_What is expected_.
Take the data below. Output it exactly from its first line through the line containing "the partitioning of".

*** Entries provided Section Begins ***

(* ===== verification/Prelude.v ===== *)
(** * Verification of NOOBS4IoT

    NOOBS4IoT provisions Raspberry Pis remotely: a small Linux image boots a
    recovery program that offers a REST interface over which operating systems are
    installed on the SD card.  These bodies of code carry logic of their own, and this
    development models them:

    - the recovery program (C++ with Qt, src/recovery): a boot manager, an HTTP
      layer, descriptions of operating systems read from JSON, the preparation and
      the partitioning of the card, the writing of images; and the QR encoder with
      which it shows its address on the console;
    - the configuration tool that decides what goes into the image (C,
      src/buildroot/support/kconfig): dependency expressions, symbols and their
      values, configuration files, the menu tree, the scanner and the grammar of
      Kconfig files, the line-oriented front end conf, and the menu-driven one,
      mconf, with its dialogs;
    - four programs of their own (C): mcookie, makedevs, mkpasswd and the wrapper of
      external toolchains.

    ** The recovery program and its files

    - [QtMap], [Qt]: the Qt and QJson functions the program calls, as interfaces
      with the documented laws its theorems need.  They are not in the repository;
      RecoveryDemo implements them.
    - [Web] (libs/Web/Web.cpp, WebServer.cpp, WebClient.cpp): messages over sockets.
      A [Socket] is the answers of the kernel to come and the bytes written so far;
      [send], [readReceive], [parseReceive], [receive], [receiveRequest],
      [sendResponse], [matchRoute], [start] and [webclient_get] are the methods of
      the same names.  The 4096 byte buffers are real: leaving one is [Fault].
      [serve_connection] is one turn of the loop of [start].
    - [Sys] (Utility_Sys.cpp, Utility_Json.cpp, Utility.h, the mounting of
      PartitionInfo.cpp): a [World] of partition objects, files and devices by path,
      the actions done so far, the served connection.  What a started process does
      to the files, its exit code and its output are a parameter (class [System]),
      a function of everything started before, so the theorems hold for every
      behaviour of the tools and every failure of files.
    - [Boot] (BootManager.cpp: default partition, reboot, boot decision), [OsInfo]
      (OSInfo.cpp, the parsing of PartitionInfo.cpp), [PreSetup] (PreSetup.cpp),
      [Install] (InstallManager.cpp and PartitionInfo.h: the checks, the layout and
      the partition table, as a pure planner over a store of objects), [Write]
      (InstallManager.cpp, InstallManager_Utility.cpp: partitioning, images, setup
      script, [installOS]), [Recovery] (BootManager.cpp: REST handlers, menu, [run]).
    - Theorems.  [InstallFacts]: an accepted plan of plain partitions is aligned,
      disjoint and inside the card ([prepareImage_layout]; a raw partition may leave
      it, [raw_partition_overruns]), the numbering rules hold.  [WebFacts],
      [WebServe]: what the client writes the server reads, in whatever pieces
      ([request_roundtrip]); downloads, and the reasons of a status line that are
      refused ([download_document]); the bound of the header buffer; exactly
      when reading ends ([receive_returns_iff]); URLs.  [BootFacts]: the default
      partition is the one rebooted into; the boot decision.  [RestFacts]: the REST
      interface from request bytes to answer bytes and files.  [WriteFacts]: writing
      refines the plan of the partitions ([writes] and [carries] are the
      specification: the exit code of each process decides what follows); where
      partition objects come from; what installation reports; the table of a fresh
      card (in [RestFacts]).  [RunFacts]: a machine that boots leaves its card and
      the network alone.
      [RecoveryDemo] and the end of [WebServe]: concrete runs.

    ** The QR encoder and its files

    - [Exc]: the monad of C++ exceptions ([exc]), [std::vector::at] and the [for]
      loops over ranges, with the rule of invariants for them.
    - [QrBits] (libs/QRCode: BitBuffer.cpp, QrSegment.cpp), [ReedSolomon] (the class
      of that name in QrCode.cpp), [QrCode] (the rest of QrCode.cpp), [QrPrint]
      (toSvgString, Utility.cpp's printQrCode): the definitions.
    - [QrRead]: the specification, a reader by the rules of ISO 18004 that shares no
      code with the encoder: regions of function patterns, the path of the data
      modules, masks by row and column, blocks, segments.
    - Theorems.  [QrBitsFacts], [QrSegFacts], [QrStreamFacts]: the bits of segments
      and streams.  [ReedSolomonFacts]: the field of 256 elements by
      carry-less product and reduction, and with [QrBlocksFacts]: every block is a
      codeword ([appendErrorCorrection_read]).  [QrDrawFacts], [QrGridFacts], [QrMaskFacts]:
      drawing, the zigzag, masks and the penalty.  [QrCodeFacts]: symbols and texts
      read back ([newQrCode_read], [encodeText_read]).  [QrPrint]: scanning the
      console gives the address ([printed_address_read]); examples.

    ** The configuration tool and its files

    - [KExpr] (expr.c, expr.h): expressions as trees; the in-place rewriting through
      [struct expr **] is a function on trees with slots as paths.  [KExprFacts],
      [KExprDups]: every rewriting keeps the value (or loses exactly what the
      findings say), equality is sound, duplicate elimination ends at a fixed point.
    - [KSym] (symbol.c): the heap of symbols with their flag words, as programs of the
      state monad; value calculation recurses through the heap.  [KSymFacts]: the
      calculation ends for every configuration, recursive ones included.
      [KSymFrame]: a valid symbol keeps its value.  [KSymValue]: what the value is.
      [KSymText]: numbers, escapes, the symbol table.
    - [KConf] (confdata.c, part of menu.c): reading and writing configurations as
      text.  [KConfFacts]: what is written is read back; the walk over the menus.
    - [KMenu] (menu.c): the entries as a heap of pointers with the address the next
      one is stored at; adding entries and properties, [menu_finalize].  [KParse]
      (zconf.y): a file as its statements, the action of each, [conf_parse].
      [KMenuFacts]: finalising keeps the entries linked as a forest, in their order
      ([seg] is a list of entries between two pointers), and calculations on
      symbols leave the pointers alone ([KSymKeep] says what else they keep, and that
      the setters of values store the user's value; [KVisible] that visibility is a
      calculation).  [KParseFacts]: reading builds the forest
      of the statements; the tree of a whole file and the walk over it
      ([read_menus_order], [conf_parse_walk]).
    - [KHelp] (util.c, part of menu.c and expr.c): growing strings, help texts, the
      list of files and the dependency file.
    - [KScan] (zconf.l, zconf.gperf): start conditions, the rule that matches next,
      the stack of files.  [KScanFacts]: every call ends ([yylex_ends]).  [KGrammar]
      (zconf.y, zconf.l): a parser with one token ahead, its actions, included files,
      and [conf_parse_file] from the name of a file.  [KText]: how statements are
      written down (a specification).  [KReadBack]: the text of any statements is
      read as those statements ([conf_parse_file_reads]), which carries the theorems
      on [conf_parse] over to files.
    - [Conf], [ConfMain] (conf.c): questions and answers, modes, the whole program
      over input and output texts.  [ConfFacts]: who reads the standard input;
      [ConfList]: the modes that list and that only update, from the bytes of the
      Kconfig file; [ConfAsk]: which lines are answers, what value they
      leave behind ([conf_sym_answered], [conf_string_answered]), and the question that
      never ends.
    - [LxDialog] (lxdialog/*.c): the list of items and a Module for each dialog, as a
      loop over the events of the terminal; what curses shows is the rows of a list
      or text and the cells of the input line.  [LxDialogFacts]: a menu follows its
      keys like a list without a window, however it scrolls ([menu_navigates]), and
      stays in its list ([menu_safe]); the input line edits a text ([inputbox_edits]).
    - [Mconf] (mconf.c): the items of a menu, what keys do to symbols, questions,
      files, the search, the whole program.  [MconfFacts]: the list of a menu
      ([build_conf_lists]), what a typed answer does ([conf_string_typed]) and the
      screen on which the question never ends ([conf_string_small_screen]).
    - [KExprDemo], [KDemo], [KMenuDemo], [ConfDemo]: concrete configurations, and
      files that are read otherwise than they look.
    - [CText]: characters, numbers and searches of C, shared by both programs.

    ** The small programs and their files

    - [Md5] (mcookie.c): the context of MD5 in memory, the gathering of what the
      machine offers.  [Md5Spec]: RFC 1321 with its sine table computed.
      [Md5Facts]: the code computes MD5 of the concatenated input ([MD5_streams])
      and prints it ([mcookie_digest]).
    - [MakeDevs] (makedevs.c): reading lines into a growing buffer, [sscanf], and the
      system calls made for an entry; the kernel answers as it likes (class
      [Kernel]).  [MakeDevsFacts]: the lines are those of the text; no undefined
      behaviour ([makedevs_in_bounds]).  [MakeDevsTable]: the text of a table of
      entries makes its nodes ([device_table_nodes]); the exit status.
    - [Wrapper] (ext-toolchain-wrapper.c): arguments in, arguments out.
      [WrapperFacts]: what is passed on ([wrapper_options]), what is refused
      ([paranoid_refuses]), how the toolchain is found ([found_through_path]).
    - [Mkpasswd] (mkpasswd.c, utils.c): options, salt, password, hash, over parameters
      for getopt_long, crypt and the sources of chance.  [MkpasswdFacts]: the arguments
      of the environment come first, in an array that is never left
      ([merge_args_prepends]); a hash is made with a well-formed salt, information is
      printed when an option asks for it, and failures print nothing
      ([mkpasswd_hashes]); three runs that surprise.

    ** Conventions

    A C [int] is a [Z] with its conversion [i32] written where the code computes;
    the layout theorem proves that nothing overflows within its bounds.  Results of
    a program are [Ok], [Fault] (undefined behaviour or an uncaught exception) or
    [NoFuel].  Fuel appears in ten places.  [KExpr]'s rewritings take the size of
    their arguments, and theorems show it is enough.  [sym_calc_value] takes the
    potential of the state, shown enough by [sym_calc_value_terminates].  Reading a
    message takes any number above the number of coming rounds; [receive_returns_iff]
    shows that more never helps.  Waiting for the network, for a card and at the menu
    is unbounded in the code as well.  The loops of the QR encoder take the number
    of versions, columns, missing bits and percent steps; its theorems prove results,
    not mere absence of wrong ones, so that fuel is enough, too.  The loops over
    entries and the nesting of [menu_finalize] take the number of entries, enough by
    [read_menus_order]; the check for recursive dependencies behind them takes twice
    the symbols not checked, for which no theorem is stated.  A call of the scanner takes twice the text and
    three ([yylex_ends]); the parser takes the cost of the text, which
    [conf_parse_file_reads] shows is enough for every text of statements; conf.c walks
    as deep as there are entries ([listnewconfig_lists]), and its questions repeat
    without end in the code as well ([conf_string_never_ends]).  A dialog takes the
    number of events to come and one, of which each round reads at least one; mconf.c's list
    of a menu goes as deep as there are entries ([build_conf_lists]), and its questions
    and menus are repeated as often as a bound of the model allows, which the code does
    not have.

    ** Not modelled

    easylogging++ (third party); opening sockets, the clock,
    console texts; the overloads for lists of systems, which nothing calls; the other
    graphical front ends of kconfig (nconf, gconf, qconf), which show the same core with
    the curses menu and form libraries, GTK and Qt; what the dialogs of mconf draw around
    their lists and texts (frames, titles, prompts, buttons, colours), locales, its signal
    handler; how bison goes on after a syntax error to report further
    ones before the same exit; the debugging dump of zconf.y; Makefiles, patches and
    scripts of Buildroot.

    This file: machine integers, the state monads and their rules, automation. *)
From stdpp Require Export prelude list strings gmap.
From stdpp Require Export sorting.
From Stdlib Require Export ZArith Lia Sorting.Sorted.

*** Entries provided Section Ends ***

_Solution to this exercise_.
(* ===== verification/Prelude.v ===== *)
(** * Verification of NOOBS4IoT

    NOOBS4IoT provisions Raspberry Pis remotely: a small Linux image boots a
    recovery program that offers a REST interface over which operating systems are
    installed on the SD card.  These bodies of code carry logic of their own, and this
    development models them:

    - the recovery program (C++ with Qt, src/recovery): a boot manager, an HTTP
      layer, descriptions of operating systems read from JSON, the preparation and
      the partitioning of the card, the writing of images; and the QR encoder with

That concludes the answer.